Ivanildo Martins Gonçalves

O Encontro

       Mal começara o ano, e por volta do meio-dia, de um dia chuvoso, como em todo principio de janeiro, eu e três velhos amigos estávamos almoçando em um pequeno restaurante popular da cidade. Um ambiente simples e aconchegante, compatível com o bolso da maioria, e que servia uma refeição saborosa, talvez melhor do que alguns grandes restaurantes. Reginaldo é repórter de um jornal prestigiado, Alberto é dentista renomado, Paulo é funcionário público, e eu industriário e poeta iludido. Reginaldo me convidara, assim como a Alberto e Paulo para almoçarmos. Reginaldo queria nos contar algo, parecia triste, notava-se que estava com problemas e queria desabafar.
Conversava à mesa com o Alberto e o Reginaldo, enquanto Paulo  passava pela linha de servir. Parecia indeciso entre as opções que a casa oferecia. Desde que nos conhecemos no colégio, Paulo sempre ficava enrolado em tudo, não era de se admirar!
Na maioria das vezes em que saíamos, alguém aprontava “alguma”, e ficávamos sempre esperando, ansiosos, pra ver quem seria a “bola da vez”. Alberto estava sentado à minha frente e com a boca cheia, comentava sobre sua tumultuada passagem de ano, na noite anterior. Ás vezes, sem que percebesse, projetava um caroço de arroz ou uns grãos de farinha, mas tudo bem. A gente fingia não perceber.
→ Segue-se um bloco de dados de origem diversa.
(** X9: when the collation is a total preorder, sorting by "id-asc" or
    "title-asc" over courses whose identifier (title) is a string returns
    the same courses in non-decreasing collation order of that field, and
    "id-desc" or "title-desc" in non-increasing order. *)
Theorem locale_sorts_order (courses : list Course) :
  collation_consistent ->
  (Forall (fun c => is_string (id c) = true) courses ->
   (exists sorted,
       sortCourses courses "id-asc" = Ok sorted
       /\ Permutation courses sorted
       /\ StronglySorted (by_collation id) sorted)
   /\ (exists sorted,
          sortCourses courses "id-desc" = Ok sorted
          /\ Permutation courses sorted
          /\ StronglySorted (fun a b => by_collation id b a) sorted))
  /\ (Forall (fun c => is_string (title c) = true) courses ->
      (exists sorted,
          sortCourses courses "title-asc" = Ok sorted
          /\ Permutation courses sorted
          /\ StronglySorted (by_collation title) sorted)
      /\ (exists sorted,
             sortCourses courses "title-desc" = Ok sorted
             /\ Permutation courses sorted
             /\ StronglySorted (fun a b => by_collation title b a) sorted)).
Proof.
  intros Hcons. pose proof Hcons as [_ Htrans].
  split; intros Hs; split; unfold sortCourses;
    cbn [String.eqb Ascii.eqb Bool.eqb]; apply Array_sort_agrees;
    try (unfold by_collation; intros x y z Hxy Hyz;
         solve [eapply Htrans; eassumption]).
  - apply (String_localeCompare_agrees id), Hs. exact Hcons.
  - apply (String_localeCompare_agrees_desc id), Hs. exact Hcons.
  - apply (String_localeCompare_agrees title), Hs. exact Hcons.
  - apply (String_localeCompare_agrees_desc title), Hs. exact Hcons.
Qed.

(** ** Sorts that throw *)

Lemma String_localeCompare_not_string (a b : JSValue) :
  is_string a = false ->
  String_localeCompare a b
  = Throw (TypeError "localeCompare is not a function").
Proof. destruct a; try discriminate; reflexivity. Qed.
(** * The Havven market simulation: agents, ledger, mint and model step

    A shallow embedding of [agents/marketplayer.py] and
    [simulation/model.py], with the collaborators those files call but
    which are not among the sources (the rounding helper of
    [HavvenManager], the ledger transfers of the market manager, the mint,
    the order books) either kept abstract behind an interface or modelled
    from the specification, each such definition saying so.

    The quantities of [marketplayer.py] are Python [Decimal]s.  They are
    embedded as canonical rationals [Qc], on which [=] is numeric
    equality.  A [Decimal] operation returns the exact result rounded to
    the context precision (28 significant digits): [wealth], whose
    properties depend on it, keeps that rounding ([dec_add], [dec_sub]);
    the other operations are embedded for operands and results that fit
    the context precision, where the rounding is the identity.  The
    curits of [model.py] are of the number type its callers pass, with
    the arithmetic of that type ([Model.Number]). *)

From Stdlib Require Import ZArith QArith Qcanon Qround Qpower Lia Lqa.
From stdpp Require Import base numbers option list.

Local Open Scope Qc_scope.

(** ** Decimal quantities *)

Abbreviation Dec := Qc (only parsing).

(** [dec n d] is the decimal literal [n/d], e.g. [Dec('0.0005')] is
    [dec 5 10000]. *)
Definition dec (n : Z) (d : positive) : Dec := Q2Qc (n # d).

(** Python's builtin [min(a, b)]: the first argument unless the second is
    strictly smaller. *)
Definition dec_min (a b : Dec) : Dec := if decide (b < a)%Qc then b else a.

(** Python's builtin [max(a, b)]: the first argument unless the second is
    strictly larger. *)
Definition dec_max (a b : Dec) : Dec := if decide (a < b)%Qc then b else a.

(** The literal [Dec('0.0005')] of [_sell_quoted]. *)
Definition dust : Dec := dec 5 10000.

(** Modelled from the spec: the rounding rule of [round_decimal] on
    integers, round-half-even (4.1): the nearest integer, a tie going to
    the even neighbour. *)
Definition round_half_even (x : Q) : Z :=
  let f := Qfloor x in
  match Qcompare (x - inject_Z f) (1 # 2) with
  | Lt => f
  | Gt => (f + 1)%Z
  | Eq => if Z.even f then f else (f + 1)%Z
  end.

(** The number of units of the last kept decimal place in one whole unit. *)
Definition scale (places : nat) : Z := (10 ^ Z.of_nat places)%Z.

(** Modelled from the spec: [HavvenManager.round_decimal] is called by
    [marketplayer.py] but its class is not among the sources.  The
    specification (4.1) fixes it as the one canonical rounding rule,
    round-half-even to a fixed decimal precision; the number of decimal
    places is left open there and is the parameter [places]. *)
Definition round_to (places : nat) (x : Dec) : Dec :=
  Q2Qc (round_half_even (this x * inject_Z (scale places)) # Z.to_pos (scale places)).

(** A quantity with no digits beyond the kept decimal places. *)
Definition on_grid (places : nat) (x : Dec) : Prop :=
  exists k : Z, x = Q2Qc (k # Z.to_pos (scale places)).


(** ** The arithmetic of [Decimal] and [float]

    An arithmetic operation of [decimal] or on [float]s returns the exact
    result rounded to the precision of the type: a fixed number of
    significant digits in the radix of the type, a tie going to the even
    neighbour.  The exponent range of the types is taken as unbounded:
    no overflow, no subnormal numbers. *)

(** The magnitude of a rational [x >= 1]: the [e] with
    [radix^e <= x < radix^(e+1)], found by dividing. *)
Fixpoint mag_up (radix : Z) (fuel : nat) (x : Q) : Z :=
  match fuel with
  | O => 0%Z
  | S f => match (x ?= inject_Z radix)%Q with
           | Lt => 0%Z
           | _ => (mag_up radix f (x / inject_Z radix) + 1)%Z
           end
  end.

(** The magnitude of a rational [0 < x < 1], found by multiplying. *)
Fixpoint mag_down (radix : Z) (fuel : nat) (x : Q) : Z :=
  match fuel with
  | O => (-1)%Z
  | S f => match (x * inject_Z radix ?= 1)%Q with
           | Lt => (mag_down radix f (x * inject_Z radix) - 1)%Z
           | _ => (-1)%Z
           end
  end.

(** The magnitude of a positive rational; the sizes of its numerator and
    denominator bound the search. *)
Definition mag (radix : Z) (x : Q) : Z :=
  match (x ?= 1)%Q with
  | Lt => mag_down radix (Pos.size_nat (Qden x)) x
  | _ => mag_up radix (Pos.size_nat (Z.to_pos (Qnum x))) x
  end.
Lemma get_force_occs_directive_fields_witness :
  let dir := ForceOcc 1 1 "atomic" 2 1 (-1) 1 4 in
  parse_conf ["2s2"; "2p2"] = Ok [(2, 0, 2); (2, 1, 2)] /\
  - fo_l dir <= fo_m dir <= fo_l dir /\ fo_occ dir = 1 /\ fo_denom dir = 4.
Proof.
  split; [reflexivity|].
  refine (get_force_occs_directive_fields
            ["2s2"; "2p2"] [(2, 0, 2); (2, 1, 2)]
            (match get_force_occs ["2s2"; "2p2"] with Ok d => d | Err _ => [] end)
            "-1,0"
            [ForceOcc 1 1 "atomic" 2 0 0 1 4; ForceOcc 1 2 "atomic" 2 0 0 1 4;
             ForceOcc 1 1 "atomic" 2 1 (-1) 1 4; ForceOcc 1 1 "atomic" 2 1 0 1 4]
            (ForceOcc 1 1 "atomic" 2 1 (-1) 1 4)
            eq_refl eq_refl _ _).
  - vm_compute. left. reflexivity.
  - simpl. right; right; left. reflexivity.
Defined.

(** C8: when the one unfilled spin sub-shell holds no electron, the result
    has the single entry with the empty label, whose value is the
    directives of the filled sub-shells.  Such a sub-shell is a spin-up
    one, and it comes from a token whose written count reads as 0; the
    spin-down remainder of the split is never zero. *)
Theorem get_force_occs_zero_occupancy
  (conf : list string) (shells : list shell) (n l spin : Z) :
  parse_conf conf = Ok shells ->
  filter is_unfilled (spin_shells_of shells) = [(n, l, spin, 0)] ->
  get_force_occs conf
  = Ok [("", filled_directives (nmaxocc_of shells) (spin_shells_of shells))]
  /\ spin = 1
  /\ exists tok,
       In tok conf /\ parse_shell tok = Ok (n, l, 0) /\
       Py.slice_from 2 tok <> "" /\ Py.int (Py.slice_from 2 tok) = Ok 0.
Proof.
  intros Hp Hone. split.
  - rewrite (get_force_occs_parsed _ _ Hp), force_occs_of_shells_cases.
    cbv zeta. rewrite Hone. unfold Py.combinations.
    change (0 <? 0) with false. change (Z.to_nat 0) with 0%nat.
    simpl bind.
    replace (Py.subsequences (Py.range (- l) (l + 1)) 0) with [@nil Z]
      by (destruct (Py.range (- l) (l + 1)); reflexivity).
    simpl. now rewrite app_nil_r.
  - assert (Hin : In (n, l, spin, 0) (spin_shells_of shells)).
    { apply (proj1 (filter_In is_unfilled _ _)).
      rewrite Hone; simpl; auto. }
    apply spin_shells_In in Hin.
    destruct Hin as (n' & l' & occ' & Hshell & Hss).
    destruct (mapM_In _ _ _ Hp _ Hshell) as (tok & Htok & Hparse).
    destruct (parse_shell_inv _ _ _ _ Hparse) as [Hl Hcount].
    apply spin_split_In in Hss. cbv zeta in Hss.
    assert (E : n = n' /\ l = l' /\ spin = 1 /\ occ' = 0).
    { destruct Hss as [E|[Hne E]]; inversion E; subst; repeat split; lia. }
    destruct E as (-> & -> & -> & ->).
    split; auto. exists tok. split; auto. split; auto.
    destruct Hcount as [[_ Habs]|]; [discriminate|auto].
Qed.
- Pessoal foi terrível, a Aninha não dormiu, ficou acordada a noite toda!

Reginaldo com semblante meio caído se manifestou:

- Ah, Alberto! Neném é assim mesmo.

     Eu permanecia quieto e nesse momento o Paulo voltava da linha de servir, com meio sorriso escondido por trás de sua “montanha”, delicadamente montada no prato e sentou-se à mesa.
Alberto continuou a conversa:

- Sei disso Reginaldo, mas o problema era com o estrondo dos fogos. A cada estrondo, ela se assustava e entrava em desespero. Nada acalmava a coitada!

Sem saber o rumo da conversa, Paulo, que acabara de sentar-se, coitado, pegou o bonde andando.

- Ihhh, rapaz! Não foi só a sua não. Minha cachorra me deu o mesmo problema.

Pegamos todos a rir, até mesmo o Reginaldo que estava triste.  Paulo, que pegou o “bonde andando”, ficou completamente desconcertado sem saber o que levou todos a rirem daquele jeito. Reginaldo, sentado de frente ao Paulo e sensibilizado com o constrangimento do mesmo, começou a lhe explicar o seu “tombo do bonde”, o que o deixou mais constrangido ainda.

- Não esquenta, não, Paulo, essas coisas acontecem - acrescentou Alberto.

- Eu também deixei um furo terrível!

- Estávamos à mesa. Eu, minha esposa com a Aninha no colo, meu filho e a Jussara, uma de minhas sobrinhas mais queridas. Tomávamos o café da tarde, quando o desagradável do telefone tocou. Minha esposa atendeu prontamente:

- Alô!

Era a jararaca da minha cunhada e eu permaneci calado em respeito à visita (minha sobrinha) que estava à mesa.

- Oi, tudo bem?- Aqui tá tudo bem.
- Mesmo?Ah, tá! Ontem eu saí com o Alberto...
- Mana, você deve ter ligado quando eu não estava em casa.
- Deixe-me falar...
- Tá bom, fala você.
- Ah! Tá...
- Ahnnnn, sei...
- Olha, não sei se tenho, vou dar uma olhada.
- Espere um pouco vou pegar a  minha agenda.

Largou o telefone e sem demora foi pegar sua bolsa no quarto. Quando ela tirou a agenda da bolsa, fiquei estupefato! Uma agenda enorme! Tinha quase o tamanho da bolsa. Ela voltou ao telefone e com muito custo consegui segurar minha crítica até o término do diálogo ao telefone. Quando ela repôs o fone no gancho, detonei...

- Isso lá é agenda pra se carregar numa bolsa?
- Olha amor... - Ela mal começou a falar e...
- Não tinha uma agenda mais decente de onde saiu essa?
- Alberto... Eu ganhei de Natal!
Finalmente ela conseguiu explicar. Haja estupidez! Antes eu tivesse me calado...
- Amor, me desculpe, mas...

Infelizmente a interrompi outra vez...

- Tem de ser uma pessoa muito estúpida pra dar uma agenda desse tamanho, de presente pra uma mulher!

Enfim, veio a bomba!

- Ah é Alberto... Então explica isso pra sua sobrinha aí na mesa, foi ela quem me deu.
Na mesa do restaurante, novamente a gargalhada foi geral! Chamávamos a atenção pelo barulho que fazíamos. As outras mesas olhavam entre curiosas e silenciosas.
- Imaginem só... (Paulo parecia ter vencido o constrangimento).
- Aconteceu algo engraçado comigo também.
- Até parece que isso é novidade (Alberto afirma irônico e pegamos todos a rir novamente).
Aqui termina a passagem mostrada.